SUMMARY OF THE INVENTION
It is an advantage of the present invention to provide a
transmitter and a receiver realizing a voice communication service
of high quality by using additional bits permitted in system
requirements while maintaining bit compatibility with a
conventional standardized speech coder.
It is another advantage of the present invention to provide a
transmitter and a receiver where additional bits are not allocated
to a speech signal domain but rather to a parameter domain such as
an LSP quantization procedure, an LSP interpolation procedure, and
a quantization procedure of an excited signal, thereby improving
quantization performance with a minimized number of bits.
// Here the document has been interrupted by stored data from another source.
Inductive Request :=
| GET_index
| GET_register
| POST_register (body : gmap string JS.jsval)
| GET_login
| POST_login (body : gmap string JS.jsval)
| POST_logout
| GET_bugs_new
| POST_bugs (body : gmap string JS.jsval)
| GET_dashboard (query : gmap string JS.qsval)
| GET_bugs_id (id : string)
| GET_bugs_id_edit (id : string)
| PUT_bugs_id (id : string) (body : gmap string JS.jsval)
| GET_admin_users
| GET_setup_create_admin.

Section App.
Context `{Collaborators}.

(** Does the document satisfy the condition stored under [key]?  A path
    that holds no text equals no id and no text, and matches no pattern. *)
Definition cond_holds (key : string) (c : cond) (b : Bug.t) : bool :=
  match c, Bug.path key b with
  | CEq (Some id), Some v => String.eqb v id
  | CEq (Some id), None => false
  | CVal (JS.QStr s), Some v => String.eqb v s
  | CVal (JS.QStr s), None => false
  | CRegex (JS.QStr p) "i", Some v =>
      match Regex.search p v with
      | Some r => r
      | None => operator_holds key c b
      end
  | CRegex (JS.QStr p) "i", None => false
  | _, _ => operator_holds key c b
  end.

(** A document matches a filter when it satisfies each of its entries. *)
Definition matches (filter : gmap string cond) (b : Bug.t) : Prop :=
  map_Forall (fun key c => cond_holds key c b = true) filter.

#[global] Instance matches_dec filter b : Decision (matches filter b).
Proof. unfold matches. apply _. Defined.

(** ** Sorting *)

Definition compare_path (key : string) (a b : Bug.t) : comparison :=
  if String.eqb key "createdAt" then Z.compare (Bug.createdAt a) (Bug.createdAt b)
  else
    match Bug.path key a, Bug.path key b with
    | Some x, Some y => String.compare x y
    | None, Some _ => Lt
    | Some _, None => Gt
    | None, None => Eq
    end.

(** The order of two documents under a sort specification
    [{ key: direction, ... }]: the first key that tells them apart. *)
Fixpoint sort_compare (spec : list (string * Z)) (a b : Bug.t) : comparison :=
  match spec with
  | [] => Eq
  | (key, dir) :: spec' =>
      match compare_path key a b with
      | Eq => sort_compare spec' a b
      | c => if dir <? 0 then CompOpp c else c
      end
  end.

(** [a] may come before [b]. *)
Definition sort_le (spec : list (string * Z)) (a b : Bug.t) : bool :=
  match sort_compare spec a b with Gt => false | _ => true end.

(** The store's sort, taken to keep documents the order does not tell
    apart in the order of the collection. *)
Fixpoint insert_sorted {A} (le : A -> A -> bool) (x : A) (l : list A) : list A :=
  match l with
  | [] => [x]
  | y :: l' => if le x y then x :: l else y :: insert_sorted le x l'
  end.

Definition sort_by {A} (le : A -> A -> bool) (l : list A) : list A :=
  foldr (insert_sorted le) [] l.

Definition sort_bugs (spec : list (string * Z)) (l : list Bug.t) : list Bug.t :=
  sort_by (sort_le spec) l.

(** ** The dashboard query *)

Definition limit : Z := 10.

Definition not_admin (s : Session) : bool :=
  negb (bool_decide (userRole s = Some "admin")).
It is still another advantage of the present invention to provide a
transmitter and a receiver for cascaded speech coding and decoding
algorithms that enhance the perceptual quality of standard coders,
thereby providing a voice communication service with high quality
through additional bit allocation while maintaining bit
compatibility with a conventional speech coder.
In accordance with one aspect of the present invention, a
transmitter for speech coding and decoding by using an additional
bit allocation method comprises:
a standard speech coder for receiving a speech signal while
dividing the speech signal into spectrum information representing a
vocal tract function and an excited signal component and generating
standard coded bit streams by performing modeling, quantizing, and
coding with respect to the spectrum information and the excited
signal;
a quality enhancement coder for obtaining errors between the
quantized signal and the desired signal with respect to each of the
spectrum information and the excited signal component, and
generating coded bit streams by performing additional quantization
with respect to the obtained errors; and,
a multiplexing block for multiplexing the bit streams obtained at
each of the coders and transmitting the multiplexed bit streams to
a receiver.
In accordance with another aspect of the present invention, a
receiver for speech coding and decoding by using an additional bit
allocation method comprises:
a demultiplexing block for receiving bit streams of a speech signal
and demultiplexing the bit streams of the speech signal to generate
an LSP index and an additional LSP index on spectrum information of
the speech signal, and an excited signal index and an additional
excited signal index on an excited signal component of the speech
signal;
a standard speech decoder for receiving the multiplexed index
signals, performing a dequantization procedure with respect to
spectrum information and an excited component of the speech signal
and restoring the speech signal by combining the dequantized
spectrum information and excited signal component with a
corresponding error component of the spectrum information and the
excited signal; and,
a quality enhancement decoder for receiving the additional LSP
index and the additional excited signal index and generating error
compensated components of the spectrum information and the excited
signal by performing a dequantization procedure with respect to the
additional LSP index and the additional excited signal index.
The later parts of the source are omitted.